Perhaps Hillman’s kenosis leaves the vacuum of the emptiness unaddressed, and my suggestion for something to fill that void is service. Service to the earth and service to each other. Service is about community; about the neighbour you don’t know; about asking yourself what will really help your partner. That might be doing the shopping or it might be about space or silence. It might even be leaving your current relationship. Service is about protecting endangered species; it is taking responsibility for pollution; building new homes on brownfield sites; stopping your car before the crossing, not halfway into it.

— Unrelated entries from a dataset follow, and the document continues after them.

Lemma Contains_spec s sub : Contains s sub = true ↔ ∃ a b, s = a +:+ sub +:+ b.
Proof.
  split.
  - induction s as [|c s IH]; cbn [Contains]; rewrite orb_true_iff; intros [H|H]; try done.
    + apply HasPrefix_spec in H as [t ->]. by exists "", t.
    + apply HasPrefix_spec in H as [t ->]. by exists "", t.
    + apply IH in H as (a & b & ->). by exists (String c a), b.
  - intros (a & b & ->). induction a as [|c a IH].
    + rewrite sapp_nil_l. destruct (sub +:+ b) eqn:E; cbn [Contains]; by rewrite <- E, HasPrefix_app.
    + rewrite sapp_cons. cbn [Contains]. by rewrite IH, orb_true_r.
Qed.

Lemma Contains_app_l s t sub : Contains s sub = true → Contains (s +:+ t) sub = true.
Proof.
  rewrite !Contains_spec. intros (a & b & ->). exists a, (b +:+ t). by autorewrite with gostr.
Qed.

Lemma Contains_app_r s t sub : Contains t sub = true → Contains (s +:+ t) sub = true.
Proof.
  rewrite !Contains_spec. intros (a & b & ->). exists (s +:+ a), b. by autorewrite with gostr.
Qed.

#[export] Hint Resolve Contains_app_l Contains_app_r HasPrefix_app HasPrefix_refl : go.

Lemma Split_ne s c : Split s c ≠ [].
Proof. destruct s as [|d s]; simpl; [done|]. by repeat case_match. Qed.

Lemma Join_cons s t l sep : Join (s :: t :: l) sep = s +:+ sep +:+ Join (t :: l) sep.
Proof. done. Qed.

Lemma Join_Split s c : Join (Split s c) (s1 c) = s.
Proof.
  induction s as [|d s IH]; simpl; [done|]. destruct (Ascii.eqb_spec d c) as [->|].
  - pose proof (Split_ne s c). destruct (Split s c) as [|w ws]; [done|].
    rewrite Join_cons, IH. done.
  - pose proof (Split_ne s c). destruct (Split s c) as [|w [|w' ws]]; [done|by rewrite <- IH|].
    rewrite Join_cons in *. by rewrite <- IH, sapp_cons.
Qed.

(** [no_byte c s]: the separator [c] does not occur in [s]. *)
Fixpoint no_byte (c : ascii) (s : string) : bool :=
  match s with
  | "" => true
  | String d s => negb (d =b c) && no_byte c s
  end.

Lemma Split_no_byte s c : no_byte c s = true → Split s c = [s].
Proof.
  induction s as [|d s IH]; simpl; [done|]. destruct (d =b c); [done|]. intros H. by rewrite IH.
Qed.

Service satisfies the need to feel of value, the need for transcendent expression, but it does not seek to give answers. To be of service is to stay out of depression (see Jung’s letter about this here). I can say, with a fair degree of certainty, that most of the people I worked with as a therapist expressed a wish to be of service, but were unable to carry this out because of external conditions. The politics of austerity create only despair and greed.

For having been born elsewhere.
For having been born elsewhere, (Francisco Goya ca. 1814-1823)

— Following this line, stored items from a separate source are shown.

(* ===== verification/Paths.v ===== *)
(** * File paths (Go's [path] and [path/filepath]; internal/pathutils, internal/filecheck)

    [Clean], [Join], [Dir], [Ext] and [IsAbs] are the functions of Go's [path]
    package (the same as [path/filepath] on Unix).  On top of them:
    [CleanPath] (internal/pathutils/clean.go), which joins paths so that none
    of them can climb out of the ones before it, and [CheckFileSource]
    (internal/filecheck/filecheck.go), which refuses system directories. *)
From S2P Require Import Prelude Utf8 GoStrings.

Open Scope nat_scope.

(** ** Go's path package *)

Definition IsAbs (s : string) : bool := HasPrefix s "/".

(** One element of a path, on the stack of the elements kept so far. *)
Definition clean_step (rooted : bool) (acc : list string) (c : string) : list string :=
  if (c =s "") || (c =s ".") then acc
  else if c =s ".." then
    match acc with
    | [] => if rooted then [] else [".."]
    | x :: acc' => if x =s ".." then ".." :: acc else acc'
    end
  else c :: acc.

Definition clean_comps (rooted : bool) (cs : list string) : list string :=
  rev (foldl (clean_step rooted) [] cs).

Definition abs_path (cs : list string) : string := "/" +:+ Join cs "/".
Definition rel_path (cs : list string) : string :=
  match cs with [] => "." | _ => Join cs "/" end.

Definition Clean (s : string) : string :=
  let cs := clean_comps (IsAbs s) (Split s "/") in
  if IsAbs s then abs_path cs else rel_path cs.

(** [filepath.Join]: empty elements are ignored. *)
Definition JoinPath (l : list string) : string :=
  match filter (λ s, s ≠ "") l with
  | [] => ""
  | l => Clean (Join l "/")
  end.

Definition Dir (s : string) : string :=
  match rev (Split s "/") with
  | [] | [_] => "."
  | _ :: cs => match rev cs with [""] => "/" | cs => Clean (Join cs "/" +:+ "/") end
  end.

Definition Base (s : string) : string := List.last (Split s "/") "".

(** [filepath.Ext]: from the last dot of the last element. *)
Definition Ext (s : string) : string :=
  match rev (Split (Base s) ".") with
  | [] | [_] => ""
  | e :: _ => "." +:+ e
  end.

(** ** internal/pathutils *)

Definition CleanPath (paths : list string) : string :=
  match paths with
  | [] => ""
  | p :: _ =>
      let combined := if IsAbs p then "" else "./" in
      foldl (λ combined part, JoinPath [combined; Clean ("/" +:+ part)]) combined paths
  end.

(** ** internal/filecheck *)

Definition systemPrefixes : list string :=
  ["bin"; "boot"; "dev"; "lib"; "lib64"; "proc"; "sbin"; "sys"].

(** [filepath.Abs], given the working directory. *)
Definition Abs (cwd fileName : string) : string :=
  if IsAbs fileName then Clean fileName else JoinPath [cwd; fileName].

(** [CheckFileSource]: the text of the error, if there is one. *)
Definition CheckFileSource (cwd fileName : string) : option string :=
  let absFile := Abs cwd fileName in
  if existsb (λ prefix, HasPrefix absFile (CleanPath ["/"; prefix])) systemPrefixes
  then Some ("Filename resolves to invalid path '" +:+ absFile +:+ "'")
  else None.

(** ** Elements of a clean path *)

Definition plain (c : string) : bool :=
  negb (c =s "") && negb (c =s ".") && negb (c =s "..") && no_byte "/" c.

(** The elements of a path after cleaning it as an absolute one. *)
Definition norm (s : string) : list string := clean_comps true (Split s "/").

Lemma Split_mid x c y : Split (x +:+ String c y) c = Split x c ++ Split y c.
Proof.
  induction x as [|d x IH]; [by rewrite sapp_nil_l; simpl; rewrite Ascii.eqb_refl|].
  rewrite sapp_cons. cbn [Split]. rewrite IH.
  destruct (d =b c); [done|]. pose proof (Split_ne x c). by destruct (Split x c).
Qed.

Lemma clean_plain b acc cs : Forall (λ c, plain c = true) cs →
  foldl (clean_step b) acc cs = rev cs ++ acc.
Proof.
  intros H. revert acc. induction H as [|c cs Hc _ IH]; intros acc; [done|].
  simpl. rewrite IH. unfold plain in Hc. apply andb_true_iff in Hc as [[[H1 H2]%andb_true_iff H3]%andb_true_iff _].
  rewrite negb_true_iff in H1, H2, H3. unfold clean_step. rewrite H1, H2, H3. simpl.
  by rewrite <- app_assoc.
Qed.

Lemma clean_step_plain acc c : Forall (λ c, plain c = true) acc → no_byte "/" c = true →
  Forall (λ c, plain c = true) (clean_step true acc c).
Proof.
  intros Ha Hc. unfold clean_step. destruct (c =s "") eqn:E1; [done|].
  destruct (c =s ".") eqn:E2; [done|]. destruct (c =s "..") eqn:E3; simpl.
  - destruct Ha as [|x acc Hx Ha]; [done|]. destruct (x =s "..") eqn:E; [|done].
    breflect. by subst x.
  - constructor; [|done]. unfold plain. by rewrite E1, E2, E3, Hc.
Qed.

Lemma norm_plain s : Forall (λ c, plain c = true) (norm s).
Proof.
  unfold norm, clean_comps. apply Forall_rev.
  assert (∀ cs acc, Forall (λ c, no_byte "/" c = true) cs → Forall (λ c, plain c = true) acc →
    Forall (λ c, plain c = true) (foldl (clean_step true) acc cs)) as H.
  { induction cs as [|c cs IH]; intros acc Hcs Ha; [done|]. apply Forall_cons in Hcs as [? ?].
    simpl. auto using clean_step_plain. }
  apply H; [apply Split_no_bytes|done].
Qed.

Lemma plain_no_byte cs : Forall (λ c, plain c = true) cs → Forall (λ c, no_byte "/" c = true) cs.
Proof. intros H. eapply Forall_impl; [exact H|]. intros c Hc. unfold plain in Hc. by breflect. Qed.

Lemma Split_Join_slash cs : cs ≠ [] → Forall (λ c, plain c = true) cs → Split (Join cs "/") "/" = cs.
Proof. intros Hne Hcs. apply (Split_Join cs "/"); auto using plain_no_byte. Qed.

(** A rooted clean path decomposes into its elements. *)
Lemma foldl_abs acc cs b : Forall (λ c, plain c = true) cs →
  foldl (clean_step b) acc (Split (abs_path cs) "/") = rev cs ++ acc.
Proof.
  intros H. unfold abs_path. change ("/" +:+ Join cs "/") with (String "/" (Join cs "/")).
  cbn [Split]. rewrite Ascii.eqb_refl. simpl. destruct cs as [|c cs]; [done|].
  rewrite Split_Join_slash by done. by rewrite clean_plain.
Qed.

Lemma IsAbs_abs cs : IsAbs (abs_path cs) = true.
Proof. apply (HasPrefix_app "/"). Qed.

Lemma Clean_abs s : IsAbs s = true → Clean s = abs_path (norm s).
Proof. intros H. unfold Clean. by rewrite H. Qed.

Lemma norm_slash s : norm ("/" +:+ s) = norm s.
Proof.
  unfold norm, clean_comps. change ("/" +:+ s) with (String "/" s). cbn [Split].
  by rewrite Ascii.eqb_refl.
Qed.

Lemma norm_abs cs : Forall (λ c, plain c = true) cs → norm (abs_path cs) = cs.
Proof.
  intros H. unfold norm, clean_comps. rewrite foldl_abs by done.
  by rewrite app_nil_r, rev_involutive.
Qed.

Lemma abs_path_ne cs : abs_path cs ≠ "".
Proof. done. Qed.

Lemma JoinPath_abs a b : Forall (λ c, plain c = true) a → Forall (λ c, plain c = true) b →
  JoinPath [abs_path a; abs_path b] = abs_path (a ++ b).
Proof.
  intros Ha Hb. unfold JoinPath. rewrite !filter_cons_True by done. cbn [filter list_filter Join].
  unfold Clean. change (IsAbs (abs_path a +:+ "/" +:+ abs_path b)) with true. f_equal.
  unfold clean_comps. change ("/" +:+ abs_path b) with (String "/" (abs_path b)).
  rewrite Split_mid, foldl_app, !foldl_abs by done.
  by rewrite app_nil_r, rev_app_distr, !rev_involutive.
Qed.

Lemma CleanPath_abs p ps : IsAbs p = true →
  CleanPath (p :: ps) = abs_path (norm p ++ concat (map norm ps)).
Proof.
  intros Hp. unfold CleanPath. rewrite Hp. cbn [foldl].
  assert (JoinPath [""; Clean ("/" +:+ p)] = abs_path (norm p)) as ->.
  { rewrite Clean_abs, norm_slash by apply (HasPrefix_app "/"). unfold JoinPath.
    rewrite filter_cons_False by auto. rewrite filter_cons_True by done. cbn [filter list_filter Join].
    rewrite Clean_abs by apply IsAbs_abs. by rewrite norm_abs by apply norm_plain. }
  assert (Forall (λ c, plain c = true) (norm p)) as Ha by apply norm_plain.
  revert Ha. generalize (norm p) as a. clear Hp. induction ps as [|q ps IH]; intros a Ha.
  - by rewrite app_nil_r.
  - simpl. rewrite Clean_abs, norm_slash by apply (HasPrefix_app "/").
    rewrite JoinPath_abs by (done || apply norm_plain).
    rewrite IH by (apply Forall_app; auto using norm_plain). by rewrite app_assoc.
Qed.

Lemma CleanPath_plain ps : Forall (λ c, plain c = true) (concat (map norm ps)).
Proof. induction ps as [|q ps IH]; simpl; [done|]. apply Forall_app; auto using norm_plain. Qed.

(** C13. No traversal: whatever the later parts are, a path built by [CleanPath] on an
    absolute base lies at or below the base, and none of its elements is empty,
    [.] or [..]. *)
Theorem cleanpath_confined base parts : IsAbs base = true →
  ∃ below, Forall (λ c, plain c = true) (norm base ++ below)
    ∧ Clean base = abs_path (norm base)
    ∧ CleanPath (base :: parts) = abs_path (norm base ++ below).
Proof.
  intros Hb. exists (concat (map norm parts)). rewrite CleanPath_abs, Clean_abs by done.
  split; [apply Forall_app; split; [apply norm_plain|apply CleanPath_plain]|done].
Qed.

(** A text without a slash is a prefix of an element when it is one of the path from there on. *)
Lemma HasPrefix_element d p rest : no_byte "/" p = true → (rest = "" ∨ ∃ t, rest = String "/" t) →
  HasPrefix (d +:+ rest) p = HasPrefix d p.
Proof.
  revert d. induction p as [|c p IH]; intros d Hp Hr; [by destruct d, rest|].
  cbn [no_byte] in Hp. apply andb_true_iff in Hp as [Hc Hp]. apply negb_true_iff in Hc. destruct d as [|x d].
  - destruct Hr as [->|[t ->]]; [done|]. rewrite sapp_nil_l. cbn [HasPrefix]. by rewrite Hc.
  - rewrite sapp_cons. cbn [HasPrefix]. by rewrite IH.
Qed.

Lemma HasPrefix_abs p cs : p ≠ "" → no_byte "/" p = true →
  HasPrefix (abs_path cs) ("/" +:+ p) = match cs with [] => false | d :: _ => HasPrefix d p end.
Proof.
  intros Hp Hn. unfold abs_path. change (HasPrefix ("/" +:+ Join cs "/") ("/" +:+ p)) with (HasPrefix (Join cs "/") p).
  destruct cs as [|d [|e cs]]; [by destruct p|done|]. rewrite Join_cons. apply HasPrefix_element; [done|]. right. eauto.
Qed.

(** The elements of the path that a name stands for in a working directory. *)
Definition resolved (cwd fileName : string) : list string :=
  norm (if IsAbs fileName then fileName else cwd +:+ "/" +:+ fileName).

Lemma Abs_resolved cwd fileName : IsAbs cwd = true → Abs cwd fileName = abs_path (resolved cwd fileName).
Proof.
  intros Hc. unfold Abs, resolved. destruct (IsAbs fileName) eqn:Ha; [by apply Clean_abs|].
  destruct cwd as [|c cwd]; [done|]. unfold JoinPath. rewrite filter_cons_True by done.
  destruct (decide (fileName = "")) as [->|Hf].
  - rewrite filter_cons_False by auto. cbn [filter list_filter Join]. rewrite Clean_abs by done. f_equal.
    unfold norm, clean_comps. change ("/" +:+ "") with (String "/" ""). rewrite Split_mid, foldl_app. done.
  - rewrite filter_cons_True by done. cbn [filter list_filter Join]. by rewrite Clean_abs.
Qed.

(** C32. The verdict of [CheckFileSource], for relative names too: a name is refused exactly when the first element of
    the path it resolves to, whatever dots and slashes it is spelled with, begins with the name of a system
    directory; the error has that path.  So nothing below a system directory is accepted; and a directory like
    /library, whose name only begins like one, is refused as well. *)
Theorem file_source_verdict cwd fileName : IsAbs cwd = true →
  CheckFileSource cwd fileName =
    match resolved cwd fileName with
    | [] => None
    | d :: rest => if existsb (HasPrefix d) systemPrefixes
                   then Some ("Filename resolves to invalid path '" +:+ abs_path (d :: rest) +:+ "'") else None
    end.
Proof.
  intros Hc. unfold CheckFileSource. rewrite Abs_resolved by done.
  generalize (resolved cwd fileName) as cs. intros cs.
  assert (∀ p, In p systemPrefixes → HasPrefix (abs_path cs) (CleanPath ["/"; p])
    = match cs with [] => false | d :: _ => HasPrefix d p end) as Hp.
  { intros p Hin. replace (CleanPath ["/"; p]) with ("/" +:+ p) by (by repeat destruct Hin as [<-|Hin]).
    apply HasPrefix_abs; by repeat destruct Hin as [<-|Hin]. }
  cbn [existsb systemPrefixes]. rewrite !Hp by (cbn; tauto). by destruct cs.
Qed.

Lemma cleanpath_confined_witness :
  ∃ below, Forall (λ c, plain c = true) (norm "/etc/mqm/pki" ++ below)
    ∧ Clean "/etc/mqm/pki" = abs_path (norm "/etc/mqm/pki")
    ∧ CleanPath ["/etc/mqm/pki"; "../../passwd"; "tls.key"] = abs_path (norm "/etc/mqm/pki" ++ below).
Proof. apply cleanpath_confined. reflexivity. Defined.

Lemma file_source_verdict_witness :
  CheckFileSource "/tmp" "../proc/./self//mem" = Some "Filename resolves to invalid path '/proc/self/mem'"
  ∧ CheckFileSource "/tmp" "/library/key" = Some "Filename resolves to invalid path '/library/key'"
  ∧ CheckFileSource "/tmp" "keys/dev" = None.
Proof. split_and!; (etransitivity; [apply file_source_verdict; reflexivity|vm_compute; reflexivity]). Defined.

As always, there is something hidden that needs to be made conscious. The psychoanalyst Robert D. Stolorow has something valuable to say here, and I quote:

In some accommodative patterns, serving or performing becomes a way of substituting for a missing sense of inherent value and thereby maintaining a connection with a viewing other.

Robert D. Stolorow

There is a root in ‘service’ that means slavery. To be of service is not to be a slave, nor is it to seek to address feelings of inferiority. Feeling enslaved makes service impossible, therefore it is imperative that we are able to acknowledge shame and loosen its grip on our hearts. As Stolorow writes in a spirited defence of the piece I linked to above:

True repentance belongs to guilt, not to shame. Repenting out of shame is inauthentic repentance. To repent for being vulnerable, for example, is absurd. We should be much more alarmed by people who are guiltless than by those who are shameless.

Robert D. Stolorow

Whether shame is public or private, it crushes the spirit that is needed to create change. To feel guilty is to recognise a mistake, to own it, to acknowledge one’s inherent imperfection without being annihilated. It is so difficult to see: I struggle enormously with my own guilt, yet when I heard one of my visitors2 express guilt, my heart opened like a door of leaves. In an article about trauma and empathy Stolorow has this to say:

A new form of human solidarity would also become possible rooted not in shared resurrective grandiosity but in shared recognition and respect for our common human finiteness. If we can help one another bear the darkness rather than evade it, perhaps one day we will be able to see the light.

Robert D. Stolorow

Perhaps I could offer an alternative version that avoids the duality.

A new form of solidarity (that includes the human and the other than human) would become possible rooted not in projected shame and religious feeling, but in an understanding and praxis of service that acknowledges our shared vulnerability. If we can help one another, perhaps we will, at last, be able to love the colours of the night.